» EXERCISE DIRECTIONS
The answer must consist of every line from the data that holds "bool".

(TASK MATERIAL begins)

(* ===== verification/Uring.v ===== *)
(** * The io_uring wrapper: [IoURing] (iouring.hpp, iouring.cpp)

    liburing is a parameter: a type of ring states with the library calls
    [IoURing] makes ([LibUring]), and what their documentation promises
    ([LibUringSpec]).  The wrapper writes submission queue entries through the
    pointers the library hands out, so the entries' memory is part of its
    state. *)

From Stdlib Require Import ZArith Lia.
From stdpp Require Import base numbers list gmap option.
From S2P Require Import Prelude.

Local Open Scope Z_scope.

(** ** Submission and completion queue entries *)

(** The operation codes by their names in [linux/io_uring.h]. *)
Inductive Opcode : Type :=
  | IORING_OP_NOP | IORING_OP_READV | IORING_OP_WRITEV | IORING_OP_FSYNC |
  IORING_OP_POLL_ADD | IORING_OP_POLL_REMOVE | IORING_OP_SYNC_FILE_RANGE |
  IORING_OP_SENDMSG | IORING_OP_RECVMSG | IORING_OP_TIMEOUT | IORING_OP_TIMEOUT_REMOVE
  | IORING_OP_ACCEPT | IORING_OP_ASYNC_CANCEL | IORING_OP_LINK_TIMEOUT |
  IORING_OP_CONNECT | IORING_OP_OPENAT | IORING_OP_CLOSE | IORING_OP_STATX |
  IORING_OP_READ | IORING_OP_WRITE | IORING_OP_SEND | IORING_OP_RECV |
  IORING_OP_OPENAT2 | IORING_OP_EPOLL_CTL | IORING_OP_SHUTDOWN | IORING_OP_RENAMEAT |
  IORING_OP_UNLINKAT.

#[export] Instance opcode_eq_dec : EqDecision Opcode.
Proof. solve_decision. Defined.

(** [io_uring_sqe].  [off] is the union of [off] and [addr2]; [op_flags] the one
    of [rw_flags] and the operations' own flag words. *)
Record Sqe : Type := mkSqe {
  opcode : Opcode; flags : Z; ioprio : Z; fd : Z; off : Z; addr : Z; len : Z;
  op_flags : Z; user_data : Z; buf_index : Z; personality : Z; splice_fd_in : Z;
  pad2_0 : Z; pad2_1 : Z
}.

Definition set_opcode (v : Opcode) (s : Sqe) : Sqe :=
  mkSqe v (flags s) (ioprio s) (fd s) (off s) (addr s) (len s) (op_flags s)
    (user_data s) (buf_index s) (personality s) (splice_fd_in s) (pad2_0 s) (pad2_1 s).
Definition set_flags (v : Z) (s : Sqe) : Sqe :=
  mkSqe (opcode s) v (ioprio s) (fd s) (off s) (addr s) (len s) (op_flags s)
    (user_data s) (buf_index s) (personality s) (splice_fd_in s) (pad2_0 s) (pad2_1 s).
Definition set_ioprio (v : Z) (s : Sqe) : Sqe :=
  mkSqe (opcode s) (flags s) v (fd s) (off s) (addr s) (len s) (op_flags s)
    (user_data s) (buf_index s) (personality s) (splice_fd_in s) (pad2_0 s) (pad2_1 s).
Definition set_fd (v : Z) (s : Sqe) : Sqe :=
  mkSqe (opcode s) (flags s) (ioprio s) v (off s) (addr s) (len s) (op_flags s)
    (user_data s) (buf_index s) (personality s) (splice_fd_in s) (pad2_0 s) (pad2_1 s).
Definition set_off (v : Z) (s : Sqe) : Sqe :=
  mkSqe (opcode s) (flags s) (ioprio s) (fd s) v (addr s) (len s) (op_flags s)
    (user_data s) (buf_index s) (personality s) (splice_fd_in s) (pad2_0 s) (pad2_1 s).
Definition set_addr (v : Z) (s : Sqe) : Sqe :=
  mkSqe (opcode s) (flags s) (ioprio s) (fd s) (off s) v (len s) (op_flags s)
    (user_data s) (buf_index s) (personality s) (splice_fd_in s) (pad2_0 s) (pad2_1 s).
Definition set_len (v : Z) (s : Sqe) : Sqe :=
  mkSqe (opcode s) (flags s) (ioprio s) (fd s) (off s) (addr s) v (op_flags s)
    (user_data s) (buf_index s) (personality s) (splice_fd_in s) (pad2_0 s) (pad2_1 s).
Definition set_op_flags (v : Z) (s : Sqe) : Sqe :=
  mkSqe (opcode s) (flags s) (ioprio s) (fd s) (off s) (addr s) (len s) v
    (user_data s) (buf_index s) (personality s) (splice_fd_in s) (pad2_0 s) (pad2_1 s).
Definition set_user_data (v : Z) (s : Sqe) : Sqe :=
  mkSqe (opcode s) (flags s) (ioprio s) (fd s) (off s) (addr s) (len s) (op_flags s)
    v (buf_index s) (personality s) (splice_fd_in s) (pad2_0 s) (pad2_1 s).
Definition set_buf_index (v : Z) (s : Sqe) : Sqe :=
  mkSqe (opcode s) (flags s) (ioprio s) (fd s) (off s) (addr s) (len s) (op_flags s)
    (user_data s) v (personality s) (splice_fd_in s) (pad2_0 s) (pad2_1 s).
Definition set_personality (v : Z) (s : Sqe) : Sqe :=
  mkSqe (opcode s) (flags s) (ioprio s) (fd s) (off s) (addr s) (len s) (op_flags s)
    (user_data s) (buf_index s) v (splice_fd_in s) (pad2_0 s) (pad2_1 s).
Definition set_splice_fd_in (v : Z) (s : Sqe) : Sqe :=
  mkSqe (opcode s) (flags s) (ioprio s) (fd s) (off s) (addr s) (len s) (op_flags s)
    (user_data s) (buf_index s) (personality s) v (pad2_0 s) (pad2_1 s).
Definition set_pad2_0 (v : Z) (s : Sqe) : Sqe :=
  mkSqe (opcode s) (flags s) (ioprio s) (fd s) (off s) (addr s) (len s) (op_flags s)
    (user_data s) (buf_index s) (personality s) (splice_fd_in s) v (pad2_1 s).
Definition set_pad2_1 (v : Z) (s : Sqe) : Sqe :=
  mkSqe (opcode s) (flags s) (ioprio s) (fd s) (off s) (addr s) (len s) (op_flags s)
    (user_data s) (buf_index s) (personality s) (splice_fd_in s) (pad2_0 s) v.

(** A 16-bit store into the 32-bit [op_flags] union (little endian). *)
Definition set_op_flags16 (v : Z) (s : Sqe) : Sqe :=
  set_op_flags (Z.lor (Z.shiftl (Z.shiftr (op_flags s) 16) 16) (u16 v)) s.

Record Cqe : Type := mkCqe { cqe_user_data : Z; cqe_res : Z }.

Record Params : Type := mkParams { sq_entries : Z; features : Z }.

(** ** liburing *)

Class LibUring (R : Type) := {
  IORING_SETUP_SQPOLL : Z;
  IORING_TIMEOUT_ABS : Z;
  IOSQE_IO_LINK : Z;
  IORING_FEAT_NODROP : Z;
  IORING_FEAT_SUBMIT_STABLE : Z;
  sizeof_open_how : Z;
  (* entries, flags, ring.ring_fd -> result, ring.ring_fd, ring, parameters *)
  io_uring_queue_init_params : Z -> Z -> Z -> Z * Z * R * Params;
  (* the address of a free entry, or null *)
  io_uring_get_sqe : R -> option Z * R;
  io_uring_sq_ready : R -> Z;
  (* the entries' memory as the kernel reads it, the completions to wait for *)
  io_uring_submit_and_wait : (Z -> Sqe) -> Z -> R -> Z * R;
  io_uring_peek_cqe : R -> Z * option Cqe * R;
  io_uring_wait_cqe_nr : Z -> R -> Z * option Cqe * R;
  io_uring_cq_advance : Z -> R -> R
}.

(** What the library's documentation promises, in terms of three queues: the
    addresses of the entries handed out and not submitted, the submitted entries
    the kernel works on, and the completions not yet consumed. *)
Class LibUringSpec (R : Type) `{!LibUring R} := {
  uring_entries : R -> Z;
  uring_sq : R -> list Z;
  uring_inflight : R -> list Sqe;
  uring_cq : R -> list Cqe;
  init_spec n fl fd0 :
    let '(res, rfd, r, ps) := io_uring_queue_init_params n fl fd0 in
    0 <= res -> 0 <= rfd /\ uring_sq r = [] /\ uring_inflight r = [] /\
      uring_cq r = [] /\ uring_entries r = sq_entries ps /\
      n <= sq_entries ps < 2 ^ 32;
  (* an entry is handed out until all are; its address is not one in use *)
  get_sqe_spec r :
    match io_uring_get_sqe r with
    | (Some p, r') =>
        Z.of_nat (length (uring_sq r)) < uring_entries r /\ (p ∉ uring_sq r) /\
        uring_sq r' = uring_sq r ++ [p] /\ uring_inflight r' = uring_inflight r /\
        uring_cq r' = uring_cq r /\ uring_entries r' = uring_entries r
    | (None, r') =>
        uring_entries r <= Z.of_nat (length (uring_sq r)) /\
        uring_sq r' = uring_sq r /\ uring_inflight r' = uring_inflight r /\
        uring_cq r' = uring_cq r /\ uring_entries r' = uring_entries r
    end;
  sq_ready_spec r : io_uring_sq_ready r = Z.of_nat (length (uring_sq r));
  (* some first entries are submitted, in order; each operation that finishes
     appends one completion, which carries its user_data *)
  submit_spec mem n r :
    let r' := (io_uring_submit_and_wait mem n r).2 in
    exists k done cs,
      uring_sq r' = drop k (uring_sq r) /\
      uring_inflight r ++ (mem <$> take k (uring_sq r)) ≡ₚ done ++ uring_inflight r' /\
      ((cqe_user_data <$> cs) = (user_data <$> done)) /\
      uring_cq r' = uring_cq r ++ cs /\ uring_entries r' = uring_entries r;
  (* the oldest completion, which stays in the queue *)
  peek_spec r :
    let '(res, o, r') := io_uring_peek_cqe r in
    uring_sq r' = uring_sq r /\ uring_inflight r' = uring_inflight r /\
    uring_cq r' = uring_cq r /\ uring_entries r' = uring_entries r /\
    match uring_cq r with
    | [] => res < 0 \/ o = None
    | c :: _ => 0 <= res /\ o = Some c
    end;
  advance_spec n r :
    let r' := io_uring_cq_advance n r in
    uring_sq r' = uring_sq r /\ uring_inflight r' = uring_inflight r /\
    uring_cq r' = drop (Z.to_nat n) (uring_cq r) /\ uring_entries r' = uring_entries r
}.

(** A kernel in which waiting for one completion ends with one, when there is
    anything to wait for. *)
Class ReliableRing (R : Type) `{!LibUring R} `{!LibUringSpec R} :=
  submit_waits mem r :
    let '(res, r') := io_uring_submit_and_wait mem 1 r in
    0 <= res /\
    (uring_sq r <> [] \/ uring_inflight r <> [] \/ uring_cq r <> [] -> uring_cq r' <> []).

Module IoURing.
Section IoURing.
Context {R : Type} `{!LibUring R}.

(** [sqes] is the memory of the submission queue entries. *)
Record IoURing : Type := mkIoURing {
  ring_ : R;
  ring_fd : Z;
  params_ : Params;
  sqes : Z -> Sqe
}.

Definition set_ring (r : R) (u : IoURing) : IoURing :=
  mkIoURing r (ring_fd u) (params_ u) (sqes u).

(** A store through an [io_uring_sqe*]. *)
Definition write_sqe (p : Z) (f : Sqe -> Sqe) (u : IoURing) : IoURing :=
  mkIoURing (ring_ u) (ring_fd u) (params_ u)
    (fun q => if decide (q = p) then f (sqes u p) else sqes u q).

Definition init (sqEntries : Z) (sqPoll : bool) (u : IoURing) : bool * IoURing :=
  let fl := if sqPoll then IORING_SETUP_SQPOLL else 0 in
  let '(res, rfd, r, ps) := io_uring_queue_init_params (u32 sqEntries) fl (-1) in
  if res <? 0 then (false, mkIoURing r rfd ps (sqes u))
  else (true, mkIoURing r rfd ps (sqes u)).

Definition isInitialized (u : IoURing) : bool := negb (ring_fd u =? -1).
Definition getParams (u : IoURing) : Params := params_ u.

Definition peekCqe (u : IoURing) : outcome (option Cqe * IoURing) :=
  _ ← cassert (isInitialized u);
  let '(res, cqe, r) := io_uring_peek_cqe (ring_ u) in
  Ok (if res <? 0 then None else cqe, set_ring r u).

(TASK MATERIAL ends)

» WORKED SOLUTION
Definition init (sqEntries : Z) (sqPoll : bool) (u : IoURing) : bool * IoURing :=
Definition isInitialized (u : IoURing) : bool := negb (ring_fd u =? -1).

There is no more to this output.